# WHAT THIS TASK INVOLVES
Transcribe only part of the material below: the lines from the one containing "Fixpoint isWellFormed (s" through the one containing "strings of ASCII letters. *)", inclusive, exactly as written.
─── DATASET RECORDS
(** * EatWise (StormHack): the client's request/result logic and the
    relational schema, embedded in Rocq.

    The development follows the repository layout:
    - [JS]        : the few JavaScript primitives the screens rely on
                    (UTF-16 strings, [trim], [split] on a separator class,
                    truthiness, a stable [sort]);
    - [Client]    : [apiFilter], [parseDiseases], [rowsFromResult] and the
                    error path of [onSearch] from app/(tabs)/pair.tsx and
                    app/(tabs)/wellness.tsx;
    - [Schema]    : the tables of db/migration/V2__create_tables.sql with the
                    row-level statements PostgreSQL accepts on them;
    - [Engine]    : the resolvers of the backend, which the repository's
                    sources do not contain and which are taken from the
                    design document. *)

From Stdlib Require Import ZArith NArith Ascii String DecimalString Lia.
From stdpp Require Import base decidable option list gmap sorting.

Local Open Scope Z_scope.

(** ** JavaScript primitives *)
Module JS.

(** A JavaScript string is a sequence of UTF-16 code units. *)
Abbreviation jsstring := (list N).

(** String literals of the sources, all of them ASCII. *)
Fixpoint js (s : string) : jsstring :=
  match s with
  | EmptyString => []
  | String c rest => N_of_ascii c :: js rest
  end.

(** [Boolean(s)] for a string: the empty string is the only falsy one. *)
Definition truthy (s : jsstring) : bool :=
  match s with [] => false | _ => true end.

(** [a || b] on an optional string property ([undefined] is falsy). *)
Definition or_else (a : option jsstring) (b : jsstring) : jsstring :=
  match a with
  | Some s => if truthy s then s else b
  | None => b
  end.

(** The character class [\s] of a regular expression, which is also the
    set [String.prototype.trim] strips: WhiteSpace and LineTerminator. *)
Definition isWhiteSpace (c : N) : bool :=
  ((9 <=? c) && (c <=? 13) || (c =? 32) || (c =? 160) || (c =? 5760)
   || (8192 <=? c) && (c <=? 8202) || (c =? 8232) || (c =? 8233)
   || (c =? 8239) || (c =? 8287) || (c =? 12288) || (c =? 65279))%N.

Fixpoint trimStart (s : jsstring) : jsstring :=
  match s with
  | c :: rest => if isWhiteSpace c then trimStart rest else s
  | [] => []
  end.

Definition trimEnd (s : jsstring) : jsstring :=
  reverse (trimStart (reverse s)).

Definition trim (s : jsstring) : jsstring := trimEnd (trimStart s).

(** [s.split(re)] for a regular expression [re] of the shape [[...]+]
    (one or more characters of a class [sep]).  The matcher is greedy, so a
    whole run of separators is consumed at once; the piece before the run is
    emitted even when it is empty, and so is the piece after the last run.
    [cur] holds the current piece reversed, [in_run] tells whether the
    previous code unit belonged to a separator run. *)
Fixpoint split_go (sep : N -> bool) (in_run : bool) (cur : jsstring)
    (s : jsstring) : list jsstring :=
  match s with
  | [] => [reverse cur]
  | c :: rest =>
      if sep c then
        if in_run then split_go sep true [] rest
        else reverse cur :: split_go sep true [] rest
      else split_go sep false (c :: cur) rest
  end.

Definition split (sep : N -> bool) (s : jsstring) : list jsstring :=
  split_go sep false [] s.

(** [Array.prototype.sort(cmp)]: a stable sort; [a] stays in front of [b]
    when [cmp a b <= 0].  Written as the insertion of each element, from the
    right, in front of the first element it does not exceed. *)
Section Sort.
Context {A : Type} (cmp : A -> A -> Z).

Fixpoint insert_sorted (x : A) (l : list A) : list A :=
  match l with
  | [] => [x]
  | y :: l' => if cmp x y <=? 0 then x :: l else y :: insert_sorted x l'
  end.

Fixpoint sort (l : list A) : list A :=
  match l with
  | [] => []
  | x :: l' => insert_sorted x (sort l')
  end.

End Sort.

(** [encodeURIComponent(s)] throws a [URIError] exactly when [s] holds a
    lone surrogate: a code unit of D800..DBFF that no code unit of
    DC00..DFFF follows, or one of DC00..DFFF that no code unit of D800..DBFF
    precedes.  [isWellFormed s] tells that it has none. *)
Definition isHighSurrogate (c : N) : bool := ((55296 <=? c) && (c <=? 56319))%N.
Definition isLowSurrogate (c : N) : bool := ((56320 <=? c) && (c <=? 57343))%N.

Fixpoint isWellFormed (s : jsstring) : bool :=
  match s with
  | [] => true
  | c :: rest =>
      if isHighSurrogate c then
        match rest with
        | d :: rest' => isLowSurrogate d && isWellFormed rest'
        | [] => false
        end
      else if isLowSurrogate c then false
      else isWellFormed rest
  end.

(** Decimal rendering of a non-negative integer inside a template string
    (an HTTP status here). *)
Definition digits (n : N) : jsstring :=
  js (NilEmpty.string_of_uint (N.to_uint n)).

(** A lower-casing and a collation to run the screens with: they agree with
    [toLowerCase] and with [localeCompare] under [sensitivity: 'base'] on
    strings of ASCII letters. *)
Definition foldCase (c : N) : N :=
  if ((65 <=? c) && (c <=? 90))%N then (c + 32)%N else c.

Definition asciiLowerCase (s : jsstring) : jsstring := foldCase <$> s.

Fixpoint asciiCompare (a b : jsstring) : Z :=
  match a, b with
  | [], [] => 0
  | [], _ :: _ => -1
  | _ :: _, [] => 1
  | x :: a', y :: b' =>
      if (foldCase x <? foldCase y)%N then -1
      else if (foldCase y <? foldCase x)%N then 1
      else asciiCompare a' b'
  end.

End JS.
Import JS.


(** ** The mobile client *)
Module Client.

(** [type Filter = 'all' | 'avoid' | 'benefit'], the state of the filter
    chips; the state itself is [Filter | null]. *)
Inductive Filter := FAll | FAvoid | FBenefit.

Definition filterValue (f : Filter) : jsstring :=
  match f with
  | FAll => js "all"
  | FAvoid => js "avoid"
  | FBenefit => js "benefit"
  end.

(** [apiFilter = (f) => f === 'benefit' ? 'beneficial' : (f ?? 'all')]:
    the string put in the query string or in the JSON body. *)
Definition apiFilter (f : option Filter) : jsstring :=
  match f with
  | Some FBenefit => js "beneficial"
  | Some f' => filterValue f'
  | None => js "all"
  end.

(** The memoised variant of the step-by-step pairing screens,
    [filter === 'benefit' ? 'beneficial' : filter || 'all']. *)
Definition apiFilter_memo (f : option Filter) : jsstring :=
  match f with
  | Some FBenefit => js "beneficial"
  | _ => or_else (filterValue <$> f) (js "all")
  end.

(** [type ApiFilter = 'all' | 'avoid' | 'beneficial']. *)
Definition ApiFilter_values : list jsstring :=
  [js "all"; js "avoid"; js "beneficial"].

Record SourceRef := { label : jsstring; url : option jsstring }.

(** Which bucket a row came from: ['good' | 'bad']. *)
Inductive Kind := good | bad.

Global Instance Filter_eq_dec : EqDecision Filter.
Proof. solve_decision. Defined.
Global Instance Kind_eq_dec : EqDecision Kind.
Proof. solve_decision. Defined.

(** *** The try / catch / finally of [onSearch]

    The three screens that call the backend share it word for word. *)

(** What the handler reads of a thrown value: [err?.name], [err?.message]. *)
Record JsError := { name : jsstring; message : option jsstring }.

(** [new Error(msg)]. *)
Definition Error (msg : jsstring) : JsError :=
  {| name := js "Error"; message := Some msg |}.

(** What [await res.json()] gives: a rejection (no body, or not JSON), or the
    parsed value, read either as an error envelope ([?.message]: a string or
    [undefined]) or, by the unchecked cast, as the payload.  The cast lets
    the body [null] through: [payload] is [None] for it, and [msg] is then
    [None] as well ([null?.message]). *)
Inductive Body (D : Type) :=
| Unreadable (e : JsError)
| Parsed (msg : option jsstring) (payload : option D).
Arguments Unreadable {D} e.
Arguments Parsed {D} msg payload.

Record Response (D : Type) := { status : N; body : Body D }.
Arguments status {D} r.
Arguments body {D} r.

(** [res.ok]: the status is in the range 200-299. *)
Definition ok {D} (res : Response D) : bool :=
  ((200 <=? status res) && (status res <=? 299))%N.

(** How the [try] block goes up to the response: a value is thrown before
    there is one ([fetch] rejects on a network failure or on the abort of the
    timeout; in the pairing screen [encodeURIComponent] throws a [URIError]
    on a query with a lone surrogate, before [fetch] is called), or [fetch]
    resolves to a response. *)
Inductive FetchOutcome (D : Type) :=
| Rejects (e : JsError)
| Resolves (res : Response D).
Arguments Rejects {D} e.
Arguments Resolves {D} res.

(** The body of the [try] block: [inl] is the value thrown, [inr] the data
    handed to [setResult], [null] ([None]) when the body of a 2xx response is
    [null]. *)
Definition fetchData {D} (o : FetchOutcome D) : JsError + option D :=
  match o with
  | Rejects e => inl e
  | Resolves res =>
      if negb (ok res) then
        let msg := match body res with
                   | Unreadable _ => None          (* try { ... } catch {} *)
                   | Parsed m _ => m
                   end in
        inl (Error (or_else msg
               (js "Request failed (" ++ digits (status res) ++ js ")")))
      else
        match body res with
        | Unreadable e => inl e
        | Parsed _ d => inr d
        end
  end.

(** The message of the [catch] clause. *)
Definition caughtMessage (err : JsError) : jsstring :=
  if decide (name err = js "AbortError") then js "Request timed out"
  else or_else (message err) (js "Something went wrong").

(** The state [onSearch] reads and writes, as far as the request and its
    outcome go; the recent searches, the active tab and the recipe panel of
    the wellness screen take no part in them and are left out. *)
Record SearchState (D : Type) := {
  query : jsstring;
  filter : option Filter;
  loading : bool;
  result : option D;
  errorMsg : option jsstring;
}.
Arguments query {D} s.
Arguments filter {D} s.
Arguments loading {D} s.
Arguments result {D} s.
Arguments errorMsg {D} s.

(** From [setLoading(true)] to the end of [finally], given how the request
    ended. *)
Definition runSearch {D} (st : SearchState D) (o : FetchOutcome D)
  : SearchState D :=
  match fetchData o with
  | inr data =>
      {| query := query st; filter := filter st; loading := false;
         result := data; errorMsg := None |}
  | inl err =>
      {| query := query st; filter := filter st; loading := false;
         result := None; errorMsg := Some (caughtMessage err) |}
  end.

(** *** The pairing screen (app/(tabs)/pair.tsx, the copy calling the API) *)
Module Pairing.

(** The code guards [food] and [severity] ([a.food || ''],
    [a.severity ?? 0]), so both are optional here.  The severity is the
    evidence score of the edge, a [SMALLINT] of the schema: an integer. *)
Record CompatibilityItem := {
  food : option jsstring;
  reason : jsstring;
  severity : option Z;
  sources : option (list SourceRef);
}.

Record CompatibilityResponse := {
  ingredient : jsstring;
  category : jsstring;
  avoid : option (list CompatibilityItem);
  beneficial : option (list CompatibilityItem);
}.

(** [type Row = CompatibilityItem & { _kind: 'good' | 'bad' }]. *)
Record Row := { item : CompatibilityItem; _kind : Kind }.

Section Collation.
(** [a.localeCompare(b, undefined, { sensitivity: 'base' })]. *)
Variable localeCompare : jsstring -> jsstring -> Z.

Definition bySeverity (a b : CompatibilityItem) : Z :=
  let d := default 0 (severity b) - default 0 (severity a) in
  if d =? 0 then localeCompare (or_else (food a) []) (or_else (food b) [])
  else d.

Definition rowsFromResult (res : CompatibilityResponse)
    (filter : option Filter) : list Row :=
  let goods := (fun x => {| item := x; _kind := good |})
                 <$> default [] (beneficial res) in
  let bads := (fun x => {| item := x; _kind := bad |})
                 <$> default [] (avoid res) in
  let goods := sort (fun a b => bySeverity (item a) (item b)) goods in
  let bads := sort (fun a b => bySeverity (item a) (item b)) bads in
  match filter with
  | Some FBenefit => goods
  | Some FAvoid => bads
  | _ => goods ++ bads
  end.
──────
# SOLUTION
Fixpoint isWellFormed (s : jsstring) : bool :=
  match s with
  | [] => true
  | c :: rest =>
      if isHighSurrogate c then
        match rest with
        | d :: rest' => isLowSurrogate d && isWellFormed rest'
        | [] => false
        end
      else if isLowSurrogate c then false
      else isWellFormed rest
  end.

(** Decimal rendering of a non-negative integer inside a template string
    (an HTTP status here). *)
Definition digits (n : N) : jsstring :=
  js (NilEmpty.string_of_uint (N.to_uint n)).

(** A lower-casing and a collation to run the screens with: they agree with
    [toLowerCase] and with [localeCompare] under [sensitivity: 'base'] on
    strings of ASCII letters. *)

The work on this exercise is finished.